Data listing below:

(* ===== verification/ReindexPropagate.v ===== *)
(** [propagateInterval]: given an interval with room for the subtree, the
    breadth-first search gives every descendant a nested interval and changes
    nothing else. *)

From S2P Require Import Prelude Transaction Block Difficulty TxMass Ghostdag ReachInterval Reachability Reindex ReachTree.
From S2P Require Import ReindexCount.

Lemma mview_ctx {A} (f : reach_store -> res ReachError A) rc a : f (rc_manager rc) = Ok a ->
  mview f rc = (Ok a, rc).
Proof. intros E. destruct rc. by apply mview_ok. Qed.

Lemma stage_ok h i rc : has_interval (rs_data (rc_manager rc)) h ->
  manager (stageInterval h i) rc =
  (Ok tt, mk_reindexContext (with_data (rc_manager rc) (set_iv h i (rs_data (rc_manager rc)))) (subTreeSizesCache rc)).
Proof. intros Hh. unfold manager, zoom. by rewrite stageInterval_ok. Qed.

Lemma with_data_twice st d d' : with_data (with_data st d) d' = with_data st d'.
Proof. done. Qed.

Lemma has_interval_same d d' h : same_shape d d' -> has_interval d h -> has_interval d' h.
Proof.
  intros E (rd & i & Hd & Hi). destruct (same_shape_lookup _ _ _ _ E Hd) as (rd' & Hd' & (_ & _ & _ & Er)%erase_fields).
  destruct (proj2 Er) as [i' Hi']; [by rewrite Hi|]. by exists rd', i'.
Qed.

Lemma stage_intervals_ok hs : forall ivs st c, NoDup hs -> length ivs = length hs ->
  (forall h, h ∈ hs -> has_interval (rs_data st) h) ->
  exists d', stage_intervals hs ivs (mk_reindexContext st c) = (Ok tt, mk_reindexContext (with_data st d') c) /\
    same_shape (rs_data st) d' /\ (forall h, h ∉ hs -> iv d' h = iv (rs_data st) h) /\ map (iv d') hs = ivs.
Proof.
  induction hs as [|h hs IH]; intros [|i ivs] st c Hnd Hl Hh; try done.
  - exists (rs_data st). split; [by destruct st|]. done.
  - apply NoDup_cons in Hnd as [Hn Hnd]. cbn [stage_intervals]. erewrite bind_ok by reflexivity.
    erewrite bind_ok by (apply stage_ok, Hh; left). cbn [rc_manager subTreeSizesCache tail].
    destruct (IH ivs (with_data st (set_iv h i (rs_data st))) c) as (d' & Hr & Hs & Hf & Hm); [done|by injection Hl| |].
    + intros h' Hh'. apply has_interval_set, Hh. by right.
    + rewrite with_data_twice in Hr. exists d'. split; [exact Hr|]. cbn [rs_data with_data] in *. split_and!.
      * etransitivity; [|exact Hs]. apply set_iv_same, Hh. left.
      * intros h' Hh'. rewrite elem_of_cons in Hh'. rewrite Hf by tauto. apply iv_set_ne. naive_solver.
      * cbn [map]. rewrite Hf, iv_set_eq by (first [done|apply Hh; left]). by rewrite Hm.
Qed.

Lemma Forall2_len_sizes cs ivs : Forall2 Z.le (map tsize cs) (map len ivs) ->
  length ivs = length cs /\ forall i c v, cs !! i = Some c -> ivs !! i = Some v -> tsize c <= len v.
Proof.
  intros H. split.
  - apply Forall2_length in H. rewrite !length_map in H. done.
  - intros i c v Hc Hv. eapply Forall2_lookup_lr in H; [exact H| |].
    + change (map tsize cs) with (tsize <$> cs). by rewrite list_lookup_fmap, Hc.
    + change (map len ivs) with (len <$> ivs). by rewrite list_lookup_fmap, Hv.
Qed.

Section propagate.
Context `{FloatConversion}.
Variable t : tree.
Variable st0 : reach_store.
Context (Hsh : shaped (rs_data st0) t) (Hsmall : tsize t < 2 ^ 64).
Variable x : tree.
Hypothesis Hx : x ∈ subtrees t.
Variable c : gmap bytes Z.
Hypothesis Hcache : forall y, y ∈ subtrees x -> c !! troot y = Some (tsize y).

Definition roomy (d : gmap bytes reachabilityData) (y : tree) : Prop :=
  in_range (iv d (troot y)) /\ tsize y <= len (iv d (troot y)).

Record prop_inv (d : gmap bytes reachabilityData) (queue : list tree) : Prop := {
  pi_same : same_shape (rs_data st0) d;
  pi_frame : forall h, h ∉ nodes x \/ h = troot x -> iv d h = iv (rs_data st0) h;
  pi_queue : forall q, q ∈ queue -> q ∈ subtrees x /\ roomy d q;
  pi_disjoint : NoDup (concat (map nodes queue));
  pi_nested : forall y, y ∈ subtrees x -> (exists q, q ∈ queue /\ y ∈ subtrees q) \/ local_ok (iv d) y
}.

Lemma concat_disjoint (q : tree) (qs : list tree) (y z q' : tree) : NoDup (concat (map nodes (q :: qs))) ->
  q' ∈ qs -> y ∈ subtrees q -> z ∈ subtrees q' -> troot y <> troot z.
Proof.
  cbn [map concat]. intros (_ & Hd & _)%NoDup_app Hq Hy Hz E. apply (Hd (troot y)).
  - apply nodes_subtrees. eauto.
  - apply elem_of_concat_map. exists q'. split; [done|]. apply nodes_subtrees. eauto.
Qed.

(** The children of [q] received intervals that tile that of [q]. *)
Lemma prop_step d d' q queue ivs :
  prop_inv d (q :: queue) -> same_shape d d' ->
  (forall h, h ∉ map troot (tsubs q) -> iv d' h = iv d h) -> map (iv d') (map troot (tsubs q)) = ivs ->
  Forall2 Z.le (map tsize (tsubs q)) (map len ivs) ->
  tsubs q = [] \/ tiles (Start (iv d (troot q))) ivs (End (iv d (troot q))) ->
  prop_inv d' (queue ++ tsubs q).
Proof.
  intros [H1 H2 H3 H4 H5] Hs Hf Hm Hl Ht.
  destruct (H3 q) as [Hqx [Hqr Hqs]]; [left|].
  assert (Hqt : q ∈ subtrees t) by (by eapply subtrees_trans).
  assert (Hqnd : NoDup (nodes q)) by (eapply nodup_subtree; [apply Hsh|done]).
  assert (Hnotc : forall y, y ∉ subtrees q \/ y = q -> y ∈ subtrees x -> troot y ∉ map troot (tsubs q)).
  { intros y Hy Hyx (z & E & Hz)%list_elem_of_fmap.
    apply (subtree_unique t) in E as ->; [|apply Hsh|by eapply subtrees_trans|by apply (subtrees_down t q)].
    destruct Hy as [Hy|Hy]; [by apply Hy, subtrees_child|].
    subst. pose proof (tsize_child q q Hz). lia. }
  assert (Hlocal : local_ok (iv d') q).
  { pose proof (tsize_pos q). assert (Eq : iv d' (troot q) = iv d (troot q)) by (apply Hf, Hnotc; [by right|done]).
    destruct Hqr as (Hr1 & Hr2 & Hr3). unfold len in Hqs. constructor; rewrite ?Eq; [lia|lia|lia|].
    destruct Ht as [E|Ht].
    - exists (Start (iv d (troot q))), (Start (iv d (troot q))). rewrite E. split; [lia|]. split; [lia|done].
    - exists (Start (iv d (troot q))), (End (iv d (troot q))). split; [lia|]. split; [lia|].
      rewrite map_map in Hm. by rewrite Hm. }
  constructor.
  - by etransitivity.
  - intros h Hh. rewrite Hf; [by apply H2|]. intros (z & -> & Hz)%list_elem_of_fmap.
    assert (Hzx : z ∈ subtrees x) by (by apply (subtrees_down x q)).
    destruct Hh as [Hh|Hh]; [apply Hh, nodes_subtrees; eauto|].
    apply (subtree_unique t) in Hh as ->; [|apply Hsh|by eapply subtrees_trans|done].
    pose proof (tsize_child q x Hz). pose proof (tsize_subtree x q Hqx). lia.
  - intros y [Hy|Hy]%elem_of_app.
    + destruct (H3 y) as [Hyx Hyr]; [by right|]. split; [done|]. unfold roomy. rewrite Hf; [done|].
      apply Hnotc; [|done]. left. intros Hyq.
      by apply (concat_disjoint q queue y y y H4 Hy Hyq (subtrees_self y)).
    + split; [by apply (subtrees_down x q)|]. destruct (Forall2_len_sizes _ _ Hl) as [Hlen Hsz].
      apply list_elem_of_lookup in Hy as Hy'. destruct Hy' as [i Hi]. rewrite map_map in Hm.
      assert (Hv : ivs !! i = Some (iv d' (troot y))).
      { rewrite <- Hm. change (map ?g (tsubs q)) with (g <$> tsubs q). by rewrite list_lookup_fmap, Hi. }
      split; [|by eapply Hsz]. destruct Ht as [E|Ht]; [by rewrite E in Hy; apply not_elem_of_nil in Hy|].
      apply list_elem_of_lookup_2 in Hv. destruct (tiles_elem _ _ _ _ Ht Hv) as (Ha & Hb & Hc).
      destruct Hqr as (Hr1 & Hr2 & Hr3). unfold in_range. lia.
  - cbn [map concat] in H4. rewrite nodes_eq in H4. cbn [app] in H4. apply NoDup_cons in H4 as [_ H4].
    rewrite map_app, concat_app. eapply NoDup_Permutation_proper; [|exact H4]. apply Permutation_app_comm.
  - intros y Hy. destruct (H5 y Hy) as [(q' & Hq' & Hyq')|Hok].
    + rewrite elem_of_cons in Hq'. destruct Hq' as [->|Hq']; [|left; exists q'; split; [apply elem_of_app; by left|done]].
      apply subtrees_inv in Hyq' as [->|(z & Hz & Hyz)]; [by right|]. left. exists z. split; [apply elem_of_app; by right|done].
    + assert (Hcase : y ∈ subtrees q \/ y ∉ subtrees q).
      { destruct (decide (troot y ∈ nodes q)) as [Hin|Hout].
        - left. apply nodes_subtrees in Hin as (w & Hw & E). apply (subtree_unique x) in E as <-; [done| |by eapply subtrees_trans|done].
          eapply nodup_subtree; [apply Hsh|done].
        - right. intros Hyq. apply Hout, nodes_subtrees. eauto. }
      destruct Hcase as [Hyq|Hyq].
      * apply subtrees_inv in Hyq as [->|(z & Hz & Hyz)]; [by right|]. left. exists z. split; [apply elem_of_app; by right|done].
      * right. apply (local_ok_ext (iv d)); [|done]. intros h [->|(w & -> & Hw)%list_elem_of_fmap]; symmetry; apply Hf.
        -- apply Hnotc; [by left|done].
        -- intros (z & E & Hz)%list_elem_of_fmap.
           apply (subtree_unique x) in E as ->; [|eapply nodup_subtree; [apply Hsh|done]|by apply (subtrees_down x y)|by apply (subtrees_down x q)].
           apply Hyq. rewrite (parent_unique x y q z); [apply subtrees_self|eapply nodup_subtree; [apply Hsh|done]|done..].
Qed.

Lemma propagate_loop_ok fuel : forall d queue, prop_inv d queue -> sumZ tsize queue <= Z.of_nat fuel ->
  exists d', propagate_loop fuel (map troot queue) (mk_reindexContext (with_data st0 d) c) =
      (Ok tt, mk_reindexContext (with_data st0 d') c) /\ prop_inv d' [].
Proof.
  induction fuel as [|fuel IH]; intros d [|q queue] Hi Hf; [by exists d| |by exists d|].
  { cbn [sumZ foldr] in Hf. fold (sumZ tsize queue) in Hf. pose proof (tsize_pos q).
    pose proof (sumZ_tsize_nonneg queue). lia. }
  cbn [sumZ foldr] in Hf. fold (sumZ tsize queue) in Hf. rewrite tsize_eq in Hf.
  destruct (pi_queue _ _ Hi q) as [Hqx [Hqr Hqs]]; [left|].
  assert (Hqt : q ∈ subtrees t) by (by eapply subtrees_trans).
  pose proof (shaped_same _ _ _ (pi_same _ _ Hi) Hsh) as Hshd.
  cbn [map propagate_loop]. erewrite bind_ok by (apply mview_ctx, (children_ok (with_data st0 d) t Hshd q Hqt)).
  destruct (tsubs q) as [|a l] eqn:Es.
  - cbn [map]. apply IH; [|cbn in Hf; lia]. rewrite <- (app_nil_r queue), <- Es.
    apply (prop_step d d q queue []); [done|done|done|by rewrite Es|rewrite Es; constructor|by left].
  - cbn [map]. change (troot a :: map troot l) with (map troot (a :: l)). rewrite <- Es in *.
    assert (Hne : tsubs q <> []) by (by rewrite Es). clear a l Es.
    erewrite bind_ok by (apply cache_values_ok; intros z Hz; apply Hcache; by apply (subtrees_down x q)).
    assert (Hqi : has_interval d (troot q)) by (by apply (node_interval (with_data st0 d) t Hshd)).
    unfold intervalRangeForChildAllocation.
    erewrite bind_ok by (apply mview_ctx; cbn [rc_manager]; rewrite (interval_ok (with_data st0 d)) by done; reflexivity).
    cbn [rs_data with_data]. set (i := iv d (troot q)) in *. destruct Hqr as (Hr1 & Hr2 & Hr3). unfold len in Hqs.
    pose proof (tsize_pos q). rewrite uint64_id by lia.
    destruct (intervalSplitWithExponentialBias_spec (newReachabilityInterval (Start i) (End i - 1)) (map tsize (tsubs q)))
      as (ivs & Hsplit & Hle & Ht).
    + unfold in_range. cbn. lia.
    + by intros E%map_eq_nil.
    + apply Forall_forall. intros n (z & -> & _)%list_elem_of_fmap. pose proof (tsize_pos z). lia.
    + assert (E : sumZ id (map tsize (tsubs q)) = sumZ tsize (tsubs q)).
      { clear. induction (tsubs q) as [|a l IH]; [done|]. cbn [map sumZ foldr]. by f_equal. }
      rewrite E. rewrite tsize_eq in Hqs. unfold len. cbn. lia.
    + erewrite bind_ok by (unfold lift; rewrite Hsplit; reflexivity).
      destruct (Forall2_len_sizes _ _ Hle) as [Hlen _].
      destruct (stage_intervals_ok (map troot (tsubs q)) ivs (with_data st0 d) c) as (d' & Hst & Hs & Hfr & Hm).
      * eapply nodup_children, nodup_subtree; [apply Hsh|done].
      * by rewrite length_map.
      * intros h (z & -> & Hz)%list_elem_of_fmap. apply (node_interval (with_data st0 d) t Hshd). by apply (subtrees_down t q).
      * erewrite bind_ok by exact Hst. rewrite with_data_twice, <- map_app. apply IH.
        -- apply (prop_step d d' q queue ivs); try done. right. cbn [Start End] in Ht. by replace (End i - 1 + 1) with (End i) in Ht by lia.
        -- rewrite sumZ_app. lia.
Qed.

End propagate.

(** [propagateInterval] lays out the subtree of a node whose interval has room
    for it. *)
Lemma propagateInterval_ok `{FloatConversion} t st x fuel c : shaped (rs_data st) t -> tsize t < 2 ^ 64 -> x ∈ subtrees t ->
  tsize x <= Z.of_nat fuel -> cache_ok t c -> roomy (rs_data st) x ->
  exists d' c', propagateInterval fuel (troot x) (mk_reindexContext st c) =
      (Ok tt, mk_reindexContext (with_data st d') c') /\
    same_shape (rs_data st) d' /\ cache_ok t c' /\
    (forall h, h ∉ nodes x \/ h = troot x -> iv d' h = iv (rs_data st) h) /\ nested (iv d') x.
Proof.
  intros Hsh Hsm Hx Hf Hc Hr. unfold propagateInterval.
  destruct (countSubtrees_ok t st x fuel c Hsh Hsm Hx Hf Hc) as (c' & Hcount & Hok & Hall).
  erewrite bind_ok by exact Hcount.
  assert (Hi : prop_inv st x (rs_data st) [x]).
  { constructor; try done.
    - intros q Hq%list_elem_of_singleton. subst. split; [apply subtrees_self|done].
    - cbn. rewrite app_nil_r. eapply nodup_subtree; [apply Hsh|done].
    - intros y Hy. left. exists x. split; [by apply list_elem_of_singleton|done]. }
  destruct (propagate_loop_ok t st Hsh x Hx c' Hall fuel (rs_data st) [x] Hi) as (d' & Hp & Hi').
  { cbn. lia. }
  exists d', c'. split; [by destruct st|]. destruct Hi' as [H1 H2 _ _ H5]. split_and!; try done.
  intros y Hy. destruct (H5 y Hy) as [(q & Hq & _)|?]; [by apply not_elem_of_nil in Hq|done].
Qed.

End of Data listing.

Beginning at the line above that contains "erewrite bind_ok by exact Hcount.", return each line exactly through the line that contains "destruct (propagate_loop_ok t", and no others.

  erewrite bind_ok by exact Hcount.
  assert (Hi : prop_inv st x (rs_data st) [x]).
  { constructor; try done.
    - intros q Hq%list_elem_of_singleton. subst. split; [apply subtrees_self|done].
    - cbn. rewrite app_nil_r. eapply nodup_subtree; [apply Hsh|done].
    - intros y Hy. left. exists x. split; [by apply list_elem_of_singleton|done]. }
  destruct (propagate_loop_ok t st Hsh x Hx c' Hall fuel (rs_data st) [x] Hi) as (d' & Hp & Hi').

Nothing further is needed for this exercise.